In a conventional electron microscope, an objective lens is excited for observation of a sample to cause electron beams (primary electron beams) to be focused on the sample and, after observation of the sample, the sample is carried out and the next non-inspected sample is carried in while the excited state of the objective lens is maintained. Since, at this time, a magnetic field generated by an objective lens and a strong electric field generated by an electrode plate act on microscopic foreign bodies adhering to the surface of the sample, a force of attraction acts on such foreign bodies, leading to adhesion to the objective lens and the electrode plate. Then, foreign bodies adhering to the objective lens and the electrode plate accumulate and, when a certain amount is exceeded, such foreign bodies drop onto the surface of the sample and re-adhere as foreign bodies, posing a problem.

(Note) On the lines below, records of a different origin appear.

(** * Access keys *)

(** The access-key rule fails exactly when some active key is older than 90
    whole days at the time of the evaluation, provided that every creation
    time parses; if one does not, the result is the error for malformed
    metadata and no verdict is given. *)
Theorem access_key_age_exact iso a c m values :
  Asset.metadata_json a = PDict m → dget "active_key_created_at" m = Some (PList values) →
  ∃ r, _access_key_age iso (Some a) c = inl r
  ∧ match mapM (key_age iso (evaluated_at c)) values with
    | None => status r = RuleResultStatus.ERROR
              ∧ error_code r = Some "malformed_access_key_metadata"
    | Some ages =>
        (status r = RuleResultStatus.FAILED ↔ ∃ n, n ∈ ages ∧ (90 < n)%Z)
        ∧ (status r = RuleResultStatus.PASSED ↔ Forall (λ n, (n ≤ 90)%Z) ages)
    end.
Proof.
  intros Hm Hv. unfold _access_key_age, with_metadata. rewrite Hm, Hv.
  eexists. split; [reflexivity|].
  destruct (mapM _ values) as [ages|]; [|done].
  assert ((90 <? max_or_zero ages)%Z = true ↔ ∃ n, n ∈ ages ∧ (90 < n)%Z) as Hmax.
  { rewrite Z.ltb_lt. unfold max_or_zero, py_max. destruct ages as [|x l]; [set_solver by lia|].
    revert x. induction l as [|y l IH]; intros x; cbn.
    - split; [intros; exists x; set_solver|]. by intros (n & ->%list_elem_of_singleton & ?).
    - rewrite Z.max_lt_iff, IH. set_solver. }
  assert (Forall (λ n, (n ≤ 90)%Z) ages ↔ ¬ ∃ n, n ∈ ages ∧ (90 < n)%Z) as ->.
  { rewrite Forall_forall. split; [intros H (n & Hn & ?); specialize (H n Hn); lia|].
    intros H n Hn. destruct (Z.le_gt_cases n 90); [done|]. exfalso; eauto. }
  rewrite <-Hmax. destruct (90 <? _)%Z; naive_solver.
Qed.

(** * Witnesses *)

Definition sample_asset (t : AssetType) (m : pydict) : Asset :=
  Asset.mk 1 2 3 t "sg-1" None "asset" "us-east-1" None (PDict []) (PDict m) 0 0 true.
Definition sample_context : RuleContext := mk_RuleContext [] (days 100).

(** A UDP range around port 22 that is open to IPv6. *)
Definition udp_permission : pydict :=
  [("IpProtocol", PStr "udp"); ("FromPort", PInt 20); ("ToPort", PInt 30);
   ("Ipv6Ranges", PList [PDict [("CidrIpv6", PStr "::/0")]])].

Lemma port_exposure_exact_witness :
  ∃ r, _port_exposure 22 (Some (sample_asset AssetType.EC2_SECURITY_GROUP
         [("ip_permissions", PList [PDict udp_permission])])) sample_context = inl r
  ∧ status r = RuleResultStatus.FAILED.
Proof.
  destruct (port_exposure_exact 22 (sample_asset AssetType.EC2_SECURITY_GROUP
         [("ip_permissions", PList [PDict udp_permission])]) sample_context _
         [udp_permission] eq_refl eq_refl) as (r & Hr & Hf & _).
  - apply Forall_singleton. split; eexists; (split; [reflexivity|]); cbn.
    + intros d v Hd. by apply not_elem_of_nil in Hd.
    + intros d v [= ->]%list_elem_of_singleton. cbn. by intros [= <-].
  - exists r. split; [exact Hr|]. apply Hf. exists udp_permission. split; [set_solver|]. split.
    + right. do 3 eexists. split_and!; [reflexivity|apply list_elem_of_here|reflexivity|].
      unfold WORLD_CIDRS. set_solver.
    + right. do 4 eexists. split_and!; reflexivity || done.
Defined.

Lemma https_only_exact_witness :
  ∃ r, _https_only_policy (Some (sample_asset AssetType.S3_BUCKET
         [("policy_document", PDict [("Statement", PList [PDict
             [("Effect", PStr "Allow")]])])])) sample_context = inl r
  ∧ status r = RuleResultStatus.FAILED.
Proof.
  edestruct (https_only_exact (sample_asset AssetType.S3_BUCKET
         [("policy_document", PDict [("Statement", PList [PDict
             [("Effect", PStr "Allow")]])])]) sample_context _ _ _ eq_refl eq_refl eq_refl)
    as (r & Hr & _ & Hf).
  - apply Forall_singleton. do 3 eexists. split_and!; [reflexivity..|]. by left.
  - exists r. split; [exact Hr|]. apply Hf.
    intros (v & ->%list_elem_of_singleton & d & cond & b & t & [= <-] & [=] & _).
Defined.

Lemma access_key_age_exact_witness :
  ∃ r, _access_key_age (λ _, Some (mk_datetime 0 (Some 0%Z)))
         (Some (sample_asset AssetType.IAM_USER
            [("active_key_created_at", PList [PStr "1970-01-01T00:00:00Z"])])) sample_context = inl r
  ∧ status r = RuleResultStatus.FAILED.
Proof.
  destruct (access_key_age_exact (λ _, Some (mk_datetime 0 (Some 0%Z))) (sample_asset AssetType.IAM_USER
            [("active_key_created_at", PList [PStr "1970-01-01T00:00:00Z"])]) sample_context
            _ _ eq_refl eq_refl) as (r & Hr & H).
  exists r. split; [exact Hr|]. cbv [mapM key_age] in H. apply H. exists 100%Z.
  split; [apply list_elem_of_here|lia].
Defined.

As described above, components worn out in a transfer system mechanism are cleaned or replaced as countermeasures to reduce foreign bodies from the viewpoint of preventive maintenance. However, this method requires stopping operation of the apparatus for a long time to perform cleaning or component replacement, creating a problem of a reduced working ratio of the apparatus. Moreover, foreign bodies generated unexpectedly cannot be dealt with and therefore, work will realistically continue in most cases with foreign bodies, posing a new problem.
According to a technique disclosed in Japanese Patent Application Laid-Open No. 2006-140070, a nozzle-shaped structure is provided in a sample replacement chamber and a high-pressure gas such as nitrogen is injected toward the surface of a sample immediately before observation of the sample to remove foreign bodies adhering to the surface of the sample and constituting an obstacle to sample observation by blowing off such foreign bodies. However, there are problems that arrangement of the nozzle-shaped structure between an objective lens of the sample replacement chamber of an electron microscope and a sample is structurally complex and difficult and the degree of vacuum in the sample chamber falls after injecting a gas sufficiently to blow off foreign bodies and thus, a time is needed to increase the degree of vacuum again.
The distance between an objective lens and a sample in a recent electron microscope actually measuring patterns whose dimensions are below 90 nm is only several mm or so, and it is extremely difficult to arrange a nozzle and a pipe for connecting the nozzle in this area. In addition, in order to blow off foreign bodies whose size is 100 nm or larger, a viscous flow of at least several tens to 100 Pa is needed, instead of a molecular flow, but if the degree of vacuum is lowered to such an extent, it becomes difficult for the electron microscope to observe secondary electron images. Thus, after removing foreign bodies by nozzle injecting, it is necessary to exhaust air up to a vacuum region (10−2 to 10−3 Pa) required for observation of SEM images (secondary electron images).
Further, a technology disclosed by Japanese Patent Application Laid-Open No. 11-135052 does not refer to removal of foreign bodies at all.
An object of the present invention is to provide an apparatus that reduces an influence of foreign bodies to allow stable sample observation by preventing foreign bodies attracted to a magnetic field of an objective lens or an electric field of an electrode plate and adhering to the surface of the object lens or the electrode plate from dropping onto the surface of a sample and adhering to the sample during observation of the sample and to provide an apparatus that allows stable sample observation without reducing a working ratio or throughput of the apparatus.